►

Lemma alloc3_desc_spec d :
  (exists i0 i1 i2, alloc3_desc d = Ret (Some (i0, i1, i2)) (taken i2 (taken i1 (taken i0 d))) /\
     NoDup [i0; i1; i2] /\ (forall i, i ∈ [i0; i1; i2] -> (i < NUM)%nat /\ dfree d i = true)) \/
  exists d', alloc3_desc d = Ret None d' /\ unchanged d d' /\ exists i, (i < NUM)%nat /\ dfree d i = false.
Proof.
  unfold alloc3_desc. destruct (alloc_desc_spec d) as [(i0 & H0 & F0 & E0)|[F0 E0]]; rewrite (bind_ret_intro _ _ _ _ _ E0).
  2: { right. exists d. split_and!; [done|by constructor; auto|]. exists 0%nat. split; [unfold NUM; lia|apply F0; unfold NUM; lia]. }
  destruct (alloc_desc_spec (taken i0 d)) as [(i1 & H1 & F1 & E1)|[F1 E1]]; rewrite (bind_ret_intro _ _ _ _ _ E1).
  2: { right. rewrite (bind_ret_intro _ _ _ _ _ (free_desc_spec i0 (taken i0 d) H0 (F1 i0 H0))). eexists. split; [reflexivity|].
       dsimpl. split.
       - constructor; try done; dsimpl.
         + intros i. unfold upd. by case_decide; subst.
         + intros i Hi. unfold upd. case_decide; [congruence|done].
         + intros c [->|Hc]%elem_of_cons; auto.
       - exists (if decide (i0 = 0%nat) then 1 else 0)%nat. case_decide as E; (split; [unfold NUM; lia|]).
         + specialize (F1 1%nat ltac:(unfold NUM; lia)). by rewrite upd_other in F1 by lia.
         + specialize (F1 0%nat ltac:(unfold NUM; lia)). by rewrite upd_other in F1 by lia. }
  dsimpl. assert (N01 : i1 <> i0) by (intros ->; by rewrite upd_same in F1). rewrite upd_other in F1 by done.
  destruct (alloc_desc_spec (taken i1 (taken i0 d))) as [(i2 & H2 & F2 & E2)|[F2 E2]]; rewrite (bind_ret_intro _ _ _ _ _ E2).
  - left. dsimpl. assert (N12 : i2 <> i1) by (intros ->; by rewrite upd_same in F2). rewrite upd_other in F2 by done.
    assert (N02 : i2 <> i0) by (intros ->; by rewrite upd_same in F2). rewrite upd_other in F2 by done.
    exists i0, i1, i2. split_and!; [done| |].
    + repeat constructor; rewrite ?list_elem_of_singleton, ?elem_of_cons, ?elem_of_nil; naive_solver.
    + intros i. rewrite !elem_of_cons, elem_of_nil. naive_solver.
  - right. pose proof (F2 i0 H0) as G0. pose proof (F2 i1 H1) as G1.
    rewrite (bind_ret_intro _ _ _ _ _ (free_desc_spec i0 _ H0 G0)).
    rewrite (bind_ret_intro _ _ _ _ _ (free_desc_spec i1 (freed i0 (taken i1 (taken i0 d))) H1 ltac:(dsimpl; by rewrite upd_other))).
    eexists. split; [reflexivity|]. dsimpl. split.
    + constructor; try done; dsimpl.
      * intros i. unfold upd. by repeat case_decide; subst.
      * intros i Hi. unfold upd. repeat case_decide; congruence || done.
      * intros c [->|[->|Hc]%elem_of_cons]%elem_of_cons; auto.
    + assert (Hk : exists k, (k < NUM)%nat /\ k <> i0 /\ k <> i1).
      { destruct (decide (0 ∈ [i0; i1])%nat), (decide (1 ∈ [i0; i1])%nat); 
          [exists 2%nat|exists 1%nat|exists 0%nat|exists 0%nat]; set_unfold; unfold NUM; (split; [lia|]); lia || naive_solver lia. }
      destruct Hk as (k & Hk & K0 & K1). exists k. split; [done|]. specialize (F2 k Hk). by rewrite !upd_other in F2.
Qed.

◄
►

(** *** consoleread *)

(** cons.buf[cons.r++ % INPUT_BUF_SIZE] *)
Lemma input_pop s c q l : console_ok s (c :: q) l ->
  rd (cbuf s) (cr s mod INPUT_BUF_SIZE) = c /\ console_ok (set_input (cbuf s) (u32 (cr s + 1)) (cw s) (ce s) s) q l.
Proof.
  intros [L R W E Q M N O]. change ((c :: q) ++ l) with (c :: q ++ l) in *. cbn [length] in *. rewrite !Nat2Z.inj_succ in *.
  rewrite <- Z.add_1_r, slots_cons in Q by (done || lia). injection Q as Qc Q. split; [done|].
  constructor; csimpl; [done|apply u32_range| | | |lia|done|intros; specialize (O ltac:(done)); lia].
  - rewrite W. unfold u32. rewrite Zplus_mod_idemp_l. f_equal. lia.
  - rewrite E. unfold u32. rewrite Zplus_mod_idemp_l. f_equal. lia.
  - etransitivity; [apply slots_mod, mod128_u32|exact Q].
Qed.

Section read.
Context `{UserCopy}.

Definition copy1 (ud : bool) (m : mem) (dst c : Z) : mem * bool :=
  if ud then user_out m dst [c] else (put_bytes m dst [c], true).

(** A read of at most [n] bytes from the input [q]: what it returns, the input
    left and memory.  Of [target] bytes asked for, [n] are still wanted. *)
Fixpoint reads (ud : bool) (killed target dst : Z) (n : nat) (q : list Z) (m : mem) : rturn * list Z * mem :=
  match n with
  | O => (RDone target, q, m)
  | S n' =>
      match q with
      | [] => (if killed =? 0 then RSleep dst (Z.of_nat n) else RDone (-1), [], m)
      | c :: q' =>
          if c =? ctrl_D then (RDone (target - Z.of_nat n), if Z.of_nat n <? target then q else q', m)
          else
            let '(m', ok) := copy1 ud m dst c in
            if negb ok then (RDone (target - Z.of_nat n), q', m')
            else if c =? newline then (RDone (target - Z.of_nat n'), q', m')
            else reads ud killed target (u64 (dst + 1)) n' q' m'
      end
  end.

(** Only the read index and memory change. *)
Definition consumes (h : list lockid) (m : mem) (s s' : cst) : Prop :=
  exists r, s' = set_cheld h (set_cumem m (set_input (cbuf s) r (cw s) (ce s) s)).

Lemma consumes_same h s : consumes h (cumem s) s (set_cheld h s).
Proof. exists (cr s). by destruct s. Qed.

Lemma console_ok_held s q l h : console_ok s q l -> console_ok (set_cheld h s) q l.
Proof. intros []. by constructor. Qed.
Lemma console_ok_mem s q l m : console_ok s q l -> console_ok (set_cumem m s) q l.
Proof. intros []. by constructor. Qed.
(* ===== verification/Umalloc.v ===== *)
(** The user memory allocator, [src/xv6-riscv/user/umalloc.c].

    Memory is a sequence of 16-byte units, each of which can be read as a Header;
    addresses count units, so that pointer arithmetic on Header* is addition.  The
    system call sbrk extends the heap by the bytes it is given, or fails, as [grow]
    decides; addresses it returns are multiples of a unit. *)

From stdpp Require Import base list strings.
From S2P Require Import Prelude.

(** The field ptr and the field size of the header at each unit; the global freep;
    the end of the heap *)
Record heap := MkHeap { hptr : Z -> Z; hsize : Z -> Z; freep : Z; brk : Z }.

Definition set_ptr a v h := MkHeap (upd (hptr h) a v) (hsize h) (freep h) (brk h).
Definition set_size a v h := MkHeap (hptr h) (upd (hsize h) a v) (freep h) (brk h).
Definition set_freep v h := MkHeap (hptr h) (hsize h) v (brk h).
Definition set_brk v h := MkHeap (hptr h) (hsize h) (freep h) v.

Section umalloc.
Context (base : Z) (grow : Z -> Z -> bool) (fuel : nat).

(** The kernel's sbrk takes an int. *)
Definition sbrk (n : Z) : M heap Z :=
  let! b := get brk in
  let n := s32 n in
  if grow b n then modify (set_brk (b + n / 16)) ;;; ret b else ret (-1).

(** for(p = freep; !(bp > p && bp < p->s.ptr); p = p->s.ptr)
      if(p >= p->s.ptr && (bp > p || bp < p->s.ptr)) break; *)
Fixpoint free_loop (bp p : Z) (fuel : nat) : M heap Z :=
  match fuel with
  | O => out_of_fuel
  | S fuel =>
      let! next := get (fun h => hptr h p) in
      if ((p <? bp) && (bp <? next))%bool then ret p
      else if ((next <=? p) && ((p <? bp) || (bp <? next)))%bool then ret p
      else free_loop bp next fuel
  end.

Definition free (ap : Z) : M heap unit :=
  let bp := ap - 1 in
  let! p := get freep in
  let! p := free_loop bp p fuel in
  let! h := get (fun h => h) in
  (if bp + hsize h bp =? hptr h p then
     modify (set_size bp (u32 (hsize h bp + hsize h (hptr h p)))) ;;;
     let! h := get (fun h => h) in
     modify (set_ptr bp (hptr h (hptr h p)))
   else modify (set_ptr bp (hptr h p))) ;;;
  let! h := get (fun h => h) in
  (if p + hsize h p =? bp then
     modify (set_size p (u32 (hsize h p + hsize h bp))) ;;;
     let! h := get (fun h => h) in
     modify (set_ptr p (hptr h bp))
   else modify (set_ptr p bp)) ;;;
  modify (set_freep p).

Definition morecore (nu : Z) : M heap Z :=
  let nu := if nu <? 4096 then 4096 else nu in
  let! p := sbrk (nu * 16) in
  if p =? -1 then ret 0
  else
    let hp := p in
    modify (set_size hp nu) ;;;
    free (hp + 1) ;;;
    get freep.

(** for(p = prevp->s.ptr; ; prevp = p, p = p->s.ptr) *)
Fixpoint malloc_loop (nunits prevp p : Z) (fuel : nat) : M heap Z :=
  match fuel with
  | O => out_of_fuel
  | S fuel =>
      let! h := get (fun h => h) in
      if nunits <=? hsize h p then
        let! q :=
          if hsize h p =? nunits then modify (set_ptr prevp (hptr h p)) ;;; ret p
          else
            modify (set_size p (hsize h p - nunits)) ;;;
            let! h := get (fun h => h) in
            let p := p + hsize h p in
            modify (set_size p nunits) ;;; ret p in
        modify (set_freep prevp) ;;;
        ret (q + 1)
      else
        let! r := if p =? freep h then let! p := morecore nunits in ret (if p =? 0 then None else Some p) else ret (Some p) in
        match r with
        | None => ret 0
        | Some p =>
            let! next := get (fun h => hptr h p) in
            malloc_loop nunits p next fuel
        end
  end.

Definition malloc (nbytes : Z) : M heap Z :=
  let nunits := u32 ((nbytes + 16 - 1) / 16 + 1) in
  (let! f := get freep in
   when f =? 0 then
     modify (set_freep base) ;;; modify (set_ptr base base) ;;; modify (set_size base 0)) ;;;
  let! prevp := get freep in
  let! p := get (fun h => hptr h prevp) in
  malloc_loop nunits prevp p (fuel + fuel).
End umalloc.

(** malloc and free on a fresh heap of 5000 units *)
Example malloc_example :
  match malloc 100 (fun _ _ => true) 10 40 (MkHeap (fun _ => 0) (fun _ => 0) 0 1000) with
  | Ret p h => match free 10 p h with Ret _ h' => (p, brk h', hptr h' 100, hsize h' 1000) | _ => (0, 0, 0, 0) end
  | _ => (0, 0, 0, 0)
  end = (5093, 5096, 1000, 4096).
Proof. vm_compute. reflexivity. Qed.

◄
►

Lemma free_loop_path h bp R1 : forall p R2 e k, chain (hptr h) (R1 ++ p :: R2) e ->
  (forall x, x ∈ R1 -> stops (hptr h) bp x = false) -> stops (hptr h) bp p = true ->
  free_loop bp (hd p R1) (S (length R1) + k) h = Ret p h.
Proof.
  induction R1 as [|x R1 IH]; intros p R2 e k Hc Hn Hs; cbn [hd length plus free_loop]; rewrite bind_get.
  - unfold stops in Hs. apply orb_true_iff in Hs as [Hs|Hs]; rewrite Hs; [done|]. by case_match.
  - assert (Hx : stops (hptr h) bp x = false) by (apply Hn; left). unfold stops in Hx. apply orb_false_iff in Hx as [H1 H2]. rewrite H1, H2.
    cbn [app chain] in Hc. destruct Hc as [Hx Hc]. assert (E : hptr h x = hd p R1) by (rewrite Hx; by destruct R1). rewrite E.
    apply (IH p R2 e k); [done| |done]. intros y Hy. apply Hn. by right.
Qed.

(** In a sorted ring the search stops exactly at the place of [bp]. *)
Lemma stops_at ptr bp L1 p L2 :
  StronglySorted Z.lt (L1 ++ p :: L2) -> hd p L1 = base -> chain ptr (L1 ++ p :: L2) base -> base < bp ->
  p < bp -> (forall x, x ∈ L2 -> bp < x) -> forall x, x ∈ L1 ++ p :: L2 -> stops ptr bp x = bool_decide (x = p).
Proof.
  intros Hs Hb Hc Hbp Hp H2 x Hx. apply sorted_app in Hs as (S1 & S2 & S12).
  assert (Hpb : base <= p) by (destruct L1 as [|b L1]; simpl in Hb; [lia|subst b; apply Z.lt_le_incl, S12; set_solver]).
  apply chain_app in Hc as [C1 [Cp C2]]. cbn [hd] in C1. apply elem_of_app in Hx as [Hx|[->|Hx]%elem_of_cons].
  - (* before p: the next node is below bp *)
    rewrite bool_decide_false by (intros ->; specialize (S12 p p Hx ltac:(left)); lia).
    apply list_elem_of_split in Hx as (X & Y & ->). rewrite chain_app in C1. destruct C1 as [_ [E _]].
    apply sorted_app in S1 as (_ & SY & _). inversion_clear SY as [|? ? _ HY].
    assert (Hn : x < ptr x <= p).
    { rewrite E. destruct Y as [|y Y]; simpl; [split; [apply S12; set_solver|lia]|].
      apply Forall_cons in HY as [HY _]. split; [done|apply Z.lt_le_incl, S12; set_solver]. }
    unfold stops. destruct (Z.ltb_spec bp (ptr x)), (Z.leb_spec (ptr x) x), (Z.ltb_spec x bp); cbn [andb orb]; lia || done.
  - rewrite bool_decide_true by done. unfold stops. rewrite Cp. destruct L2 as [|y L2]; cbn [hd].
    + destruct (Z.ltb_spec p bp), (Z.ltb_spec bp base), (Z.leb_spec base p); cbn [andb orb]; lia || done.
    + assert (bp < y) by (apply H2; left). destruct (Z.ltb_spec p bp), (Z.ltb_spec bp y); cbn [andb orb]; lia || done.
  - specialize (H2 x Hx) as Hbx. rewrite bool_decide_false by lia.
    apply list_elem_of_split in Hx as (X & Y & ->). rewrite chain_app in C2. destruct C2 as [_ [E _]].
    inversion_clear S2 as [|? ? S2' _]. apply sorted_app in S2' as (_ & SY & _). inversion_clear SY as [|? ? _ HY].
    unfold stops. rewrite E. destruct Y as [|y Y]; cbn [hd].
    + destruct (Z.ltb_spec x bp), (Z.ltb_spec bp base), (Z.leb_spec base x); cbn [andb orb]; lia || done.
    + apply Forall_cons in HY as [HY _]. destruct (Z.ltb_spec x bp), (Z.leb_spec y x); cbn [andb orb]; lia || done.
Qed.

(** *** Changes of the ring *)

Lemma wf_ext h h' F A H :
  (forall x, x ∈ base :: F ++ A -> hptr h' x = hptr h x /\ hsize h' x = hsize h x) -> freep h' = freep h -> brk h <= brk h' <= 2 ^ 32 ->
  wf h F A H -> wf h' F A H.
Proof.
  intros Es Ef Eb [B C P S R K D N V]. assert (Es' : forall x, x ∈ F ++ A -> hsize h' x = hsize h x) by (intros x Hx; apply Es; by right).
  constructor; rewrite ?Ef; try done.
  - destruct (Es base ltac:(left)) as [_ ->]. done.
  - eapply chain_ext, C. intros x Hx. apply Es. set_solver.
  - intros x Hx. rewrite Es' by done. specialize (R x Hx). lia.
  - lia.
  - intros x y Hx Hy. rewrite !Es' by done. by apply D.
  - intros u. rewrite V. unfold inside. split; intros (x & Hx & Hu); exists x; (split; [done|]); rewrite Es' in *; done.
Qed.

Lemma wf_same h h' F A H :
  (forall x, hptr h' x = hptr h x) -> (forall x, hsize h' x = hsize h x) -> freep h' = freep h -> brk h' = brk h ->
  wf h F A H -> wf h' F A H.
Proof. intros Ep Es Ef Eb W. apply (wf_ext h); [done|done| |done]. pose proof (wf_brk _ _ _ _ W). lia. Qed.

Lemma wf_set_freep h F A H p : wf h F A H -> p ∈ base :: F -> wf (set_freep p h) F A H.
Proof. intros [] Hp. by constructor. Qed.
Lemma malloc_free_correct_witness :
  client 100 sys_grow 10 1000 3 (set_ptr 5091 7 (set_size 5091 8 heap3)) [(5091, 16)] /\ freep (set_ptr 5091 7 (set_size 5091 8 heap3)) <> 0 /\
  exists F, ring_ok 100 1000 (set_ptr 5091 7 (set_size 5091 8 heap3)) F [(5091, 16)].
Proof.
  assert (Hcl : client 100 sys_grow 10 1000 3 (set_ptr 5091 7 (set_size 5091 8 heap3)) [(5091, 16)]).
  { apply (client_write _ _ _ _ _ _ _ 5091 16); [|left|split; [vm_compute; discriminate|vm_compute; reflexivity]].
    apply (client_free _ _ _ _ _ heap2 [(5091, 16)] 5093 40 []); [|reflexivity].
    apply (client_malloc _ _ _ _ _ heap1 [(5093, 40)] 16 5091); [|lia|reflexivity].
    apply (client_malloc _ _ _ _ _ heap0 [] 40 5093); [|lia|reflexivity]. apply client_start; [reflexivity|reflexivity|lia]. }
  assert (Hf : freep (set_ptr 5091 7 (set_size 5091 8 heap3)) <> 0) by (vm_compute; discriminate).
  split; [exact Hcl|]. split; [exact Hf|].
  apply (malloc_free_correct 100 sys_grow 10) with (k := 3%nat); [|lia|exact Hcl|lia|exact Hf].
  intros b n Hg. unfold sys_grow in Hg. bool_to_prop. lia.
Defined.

◄

- Prompt: Copy all lines from the listing that contain "None".

- The completed task:
  exists d', alloc3_desc d = Ret None d' /\ unchanged d d' /\ exists i, (i < NUM)%nat /\ dfree d i = false.
        let! r := if p =? freep h then let! p := morecore nunits in ret (if p =? 0 then None else Some p) else ret (Some p) in
        | None => ret 0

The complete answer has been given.